Please set the lines down again exactly, from the top of the entries through the line that contains "Definition strip (s".

(Collected data)
======
(** * Voice translator: language resolution and request orchestration

    A shallow embedding of [app.py].  The program is a sequence of calls to
    three upstream services (speech recognition, translation and detection,
    speech synthesis) glued together with the Streamlit session state.  The
    functions of the program are written in a small monad that threads the
    session state, the hidden state of the outside world, Python's
    exceptions and the trace of what the program asked of the outside
    world. *)

From Stdlib Require Import List String Ascii Bool NArith ZArith QArith.
Import ListNotations.

Set Implicit Arguments.

Local Open Scope N_scope.

(** ** Python strings *)

(** A Python [str] is a sequence of Unicode code points. *)
Definition str := list N.

(** An ASCII literal of the source. *)
Fixpoint lit (s : string) : str :=
  match s with
  | EmptyString => []
  | String c r => N_of_ascii c :: lit r
  end.

Fixpoint str_eqb (a b : str) : bool :=
  match a, b with
  | [], [] => true
  | x :: a', y :: b' => N.eqb x y && str_eqb a' b'
  | _, _ => false
  end.

(** Truth value of a string: [if text] / [if not text]. *)
Definition truthy (s : str) : bool :=
  match s with [] => false | _ :: _ => true end.

(** [str.isspace] on one code point, as CPython's [Py_UNICODE_ISSPACE]. *)
Definition isspace (c : N) : bool :=
  ((9 <=? c) && (c <=? 13)) || ((28 <=? c) && (c <=? 32))
  || (c =? 133) || (c =? 160) || (c =? 5760)
  || ((8192 <=? c) && (c <=? 8202))
  || (c =? 8232) || (c =? 8233) || (c =? 8239) || (c =? 8287)
  || (c =? 12288).

Fixpoint lstrip (s : str) : str :=
  match s with
  | [] => []
  | c :: r => if isspace c then lstrip r else s
  end.

Definition rstrip (s : str) : str := rev (lstrip (rev s)).

(** [s.strip()] *)
Definition strip (s : str) : str := rstrip (lstrip s).

(** A string that is empty or made of whitespace only. *)
Definition blank (s : str) : bool := forallb isspace s.

(** [s.split(sep)] for a one-character separator: the first piece and the
    pieces after it (the result of [split] is never empty). *)
Fixpoint split (sep : N) (s : str) : str * list str :=
  match s with
  | [] => ([], [])
  | c :: r =>
      let (h, t) := split sep r in
      if N.eqb c sep then ([], h :: t) else (c :: h, t)
  end.

(** [s.split(sep)[0]] *)
Definition split0 (sep : N) (s : str) : str := fst (split sep s).

Definition hyphen : N := 45.

(** ** Python dictionaries with string keys and values

    Insertion order is kept and a later binding of a key replaces the
    earlier value, as in the comprehension that builds
    [LANG_NAME_TO_CODE]. *)
Definition dict := list (str * str).

Fixpoint dict_lookup (d : dict) (k : str) : option str :=
  match d with
  | [] => None
  | (k', v) :: r => if str_eqb k' k then Some v else dict_lookup r k
  end.

(** [d.get(k, default)] *)
Definition dict_get (d : dict) (k default : str) : str :=
  match dict_lookup d k with Some v => v | None => default end.

(** [k in d] *)
Definition dict_mem (d : dict) (k : str) : bool :=
  match dict_lookup d k with Some _ => true | None => false end.

(** [d[k] = v] *)
Fixpoint dict_set (d : dict) (k v : str) : dict :=
  match d with
  | [] => [(k, v)]
  | (k', v') :: r =>
      if str_eqb k' k then (k', v) :: r else (k', v') :: dict_set r k v
  end.

(** [str.title] restricted to ASCII letters (every other code point is kept
    and counts as uncased); the names of the language tables are ASCII. *)
Definition is_lower (c : N) : bool := (97 <=? c) && (c <=? 122).
Definition is_upper (c : N) : bool := (65 <=? c) && (c <=? 90).

Fixpoint title_from (prev_cased : bool) (s : str) : str :=
  match s with
  | [] => []
  | c :: r =>
      if is_lower c then
        (if prev_cased then c else c - 32) :: title_from true r
      else if is_upper c then
        (if prev_cased then c + 32 else c) :: title_from true r
      else c :: title_from false r
  end.

Definition title_ascii (s : str) : str := title_from false s.

(** ** What the program exchanges with the outside world *)

(** A captured audio sample and a synthesised audio stream, as raw bytes. *)
Definition AudioData := list N.
Definition bytes := list N.

(** The exceptions the program tells apart: the three classes of
    [speech_recognition] named in [listen_speech], the [KeyError] of a
    failed dictionary subscript, and any other subclass of [Exception].
    The upstream classes carry the text [str(e)]. *)
Inductive exn : Type :=
| WaitTimeoutError (msg : str)
| UnknownValueError (msg : str)
| RequestError (msg : str)
| KeyError (key : str)
| OtherException (msg : str).

(** The object returned by [Translator.translate]: [result.text] and
    [result.src]. *)
Record Translated : Type := { result_text : str; result_src : str }.

(** The calls into the libraries, indexed by the type of what they return.
    [Microphone] is entering [with sr.Microphone() as source];
    [now_strftime] is [datetime.now().strftime(format)]; [gTTS] builds the
    synthesis request and [write_to_fp] performs it for that request.
    Durations are in seconds. *)
Inductive call : Type -> Type :=
| Microphone : call unit
| adjust_for_ambient_noise (duration : Q) : call unit
| listen (timeout phrase_time_limit : Z) : call AudioData
| recognize_google (audio : AudioData) (language : option str) : call str
| detect (raw_text : str) : call str
| translate (text src dest : str) : call Translated
| now_strftime (format : str) : call str
| gTTS (text lang : str) : call unit
| write_to_fp (text lang : str) : call bytes.

(** What the program shows through Streamlit.  [error_exc prefix e] is
    [st.error(f"{prefix}{str(e)}")]. *)
Inductive widget : Type :=
| info (s : str)
| warning (s : str)
| error (s : str)
| error_exc (prefix : str) (e : exn)
| success (s : str)
| subheader (s : str)
| expander (s : str)
| write (s : str).

Inductive event : Type :=
| Called {X : Type} (c : call X)
| Shown (w : widget).

(** ** Session state *)

(** One entry of [translation_history]: the five-element list
    [[timestamp, src_lang_name, tgt_lang_name, text, result.text]]. *)
Record HistoryEntry : Type := {
  timestamp : str;
  src_lang : str;
  tgt_lang : str;
  inp : str;
  outp : str
}.

Record session_state : Type := {
  input_lang : str;
  target_lang : str;
  input_text : str;
  translated_text : str;
  detected_lang_code : str;
  translation_history : list HistoryEntry;
  audio_data : option bytes;
  audio_lang : option str
}.

Definition set_input_text (v : str) (s : session_state) : session_state :=
  {| input_lang := input_lang s; target_lang := target_lang s;
     input_text := v; translated_text := translated_text s;
     detected_lang_code := detected_lang_code s;
     translation_history := translation_history s;
     audio_data := audio_data s; audio_lang := audio_lang s |}.

Definition set_translated_text (v : str) (s : session_state) : session_state :=
  {| input_lang := input_lang s; target_lang := target_lang s;
     input_text := input_text s; translated_text := v;
     detected_lang_code := detected_lang_code s;
     translation_history := translation_history s;
     audio_data := audio_data s; audio_lang := audio_lang s |}.

Definition set_detected_lang_code (v : str) (s : session_state)
  : session_state :=
  {| input_lang := input_lang s; target_lang := target_lang s;
     input_text := input_text s; translated_text := translated_text s;
     detected_lang_code := v;
     translation_history := translation_history s;
     audio_data := audio_data s; audio_lang := audio_lang s |}.

(** [st.session_state.translation_history.append(entry)] *)
Definition history_append (entry : HistoryEntry) (s : session_state)
  : session_state :=
  {| input_lang := input_lang s; target_lang := target_lang s;
     input_text := input_text s; translated_text := translated_text s;
     detected_lang_code := detected_lang_code s;
     translation_history := translation_history s ++ [entry];
     audio_data := audio_data s; audio_lang := audio_lang s |}.

Definition set_audio (data : bytes) (lang : str) (s : session_state)
  : session_state :=
  {| input_lang := input_lang s; target_lang := target_lang s;
     input_text := input_text s; translated_text := translated_text s;
     detected_lang_code := detected_lang_code s;
     translation_history := translation_history s;
     audio_data := Some data; audio_lang := Some lang |}.

(** ** The monad of the program *)

Inductive outcome (A : Type) : Type :=
| Returned (a : A)
| Raised (e : exn).
Arguments Raised {A} e.

(** The result of running a piece of the program: how it ended, the session
    state and the outside world it left, and what it asked and showed, in
    order. *)
Record run (E A : Type) : Type := Run {
  result : outcome A;
  session : session_state;
  world : E;
  trace : list event
}.

Definition M (E A : Type) : Type := session_state -> E -> run E A.

Section Monad.
Context {E : Type}.

Definition ret {A} (a : A) : M E A := fun s e => Run (Returned a) s e [].

Definition raise {A} (x : exn) : M E A := fun s e => Run (Raised x) s e [].

(** [t] happened before the run [r]. *)
Definition after {A} (t : list event) (r : run E A) : run E A :=
  match r with
  | Run o s e t' => Run o s e (t ++ t')
  end.

Definition bind {A B} (m : M E A) (k : A -> M E B) : M E B :=
  fun s e =>
    match m s e with
    | Run (Returned a) s' e' t => after t (k a s' e')
    | Run (Raised x) s' e' t => Run (Raised x) s' e' t
    end.

(** [try: m except Exception as x: h x].  What [m] did to the session
    before it raised stays done. *)
Definition try {A} (m : M E A) (h : exn -> M E A) : M E A :=
  fun s e =>
    match m s e with
    | Run (Returned a) s' e' t => Run (Returned a) s' e' t
    | Run (Raised x) s' e' t => after t (h x s' e')
    end.

Definition get : M E session_state := fun s e => Run (Returned s) s e [].

Definition modify (f : session_state -> session_state) : M E unit :=
  fun s e => Run (Returned tt) (f s) e [].

Definition show (w : widget) : M E unit :=
  fun s e => Run (Returned tt) s e [Shown w].

(** A call into a library: the outside world answers with a value or an
    exception and moves on. *)
Definition invoke (upstream : forall X, call X -> E -> (exn + X) * E)
    {X} (c : call X) : M E X :=
  fun s e =>
    match upstream X c e with
    | (inr x, e') => Run (Returned x) s e' [Called c]
    | (inl err, e') => Run (Raised err) s e' [Called c]
    end.

(** [for x in xs: body x] *)
Fixpoint for_each {A} (xs : list A) (body : A -> M E unit) : M E unit :=
  match xs with
  | [] => ret tt
  | x :: r => bind (body x) (fun _ => for_each r body)
  end.
End Monad.

Declare Scope py_scope.
Delimit Scope py_scope with py.
Notation "x <- m ;; k" := (bind m (fun x => k))
  (at level 61, m at next level, right associativity) : py_scope.
Notation "m ;; k" := (bind m (fun _ => k))
  (at level 61, right associativity) : py_scope.

(** ** The program *)

Local Open Scope py_scope.

Section App.
Context {E : Type}.

(** The outside world: every library call is answered from its hidden
    state. *)
Variable upstream : forall X, call X -> E -> (exn + X) * E.

(** [googletrans.LANGUAGES] (code to lower-case name), the result of
    [gtts.lang.tts_langs()] and [str.title]: constants and a built-in of
    the libraries, taken as parameters. *)
Variable LANGUAGES : dict.
Variable TTS_SUPPORTED : dict.
Variable title : str -> str.

(** [{name.title(): code for code, name in LANGUAGES.items()}] *)
Definition LANG_NAME_TO_CODE : dict :=
  fold_left (fun d (item : str * str) =>
               dict_set d (title (snd item)) (fst item))
            LANGUAGES [].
======
■ TASK RESULT
(** * Voice translator: language resolution and request orchestration

    A shallow embedding of [app.py].  The program is a sequence of calls to
    three upstream services (speech recognition, translation and detection,
    speech synthesis) glued together with the Streamlit session state.  The
    functions of the program are written in a small monad that threads the
    session state, the hidden state of the outside world, Python's
    exceptions and the trace of what the program asked of the outside
    world. *)

From Stdlib Require Import List String Ascii Bool NArith ZArith QArith.
Import ListNotations.

Set Implicit Arguments.

Local Open Scope N_scope.

(** ** Python strings *)

(** A Python [str] is a sequence of Unicode code points. *)
Definition str := list N.

(** An ASCII literal of the source. *)
Fixpoint lit (s : string) : str :=
  match s with
  | EmptyString => []
  | String c r => N_of_ascii c :: lit r
  end.

Fixpoint str_eqb (a b : str) : bool :=
  match a, b with
  | [], [] => true
  | x :: a', y :: b' => N.eqb x y && str_eqb a' b'
  | _, _ => false
  end.

(** Truth value of a string: [if text] / [if not text]. *)
Definition truthy (s : str) : bool :=
  match s with [] => false | _ :: _ => true end.

(** [str.isspace] on one code point, as CPython's [Py_UNICODE_ISSPACE]. *)
Definition isspace (c : N) : bool :=
  ((9 <=? c) && (c <=? 13)) || ((28 <=? c) && (c <=? 32))
  || (c =? 133) || (c =? 160) || (c =? 5760)
  || ((8192 <=? c) && (c <=? 8202))
  || (c =? 8232) || (c =? 8233) || (c =? 8239) || (c =? 8287)
  || (c =? 12288).

Fixpoint lstrip (s : str) : str :=
  match s with
  | [] => []
  | c :: r => if isspace c then lstrip r else s
  end.

Definition rstrip (s : str) : str := rev (lstrip (rev s)).

(** [s.strip()] *)
Definition strip (s : str) : str := rstrip (lstrip s).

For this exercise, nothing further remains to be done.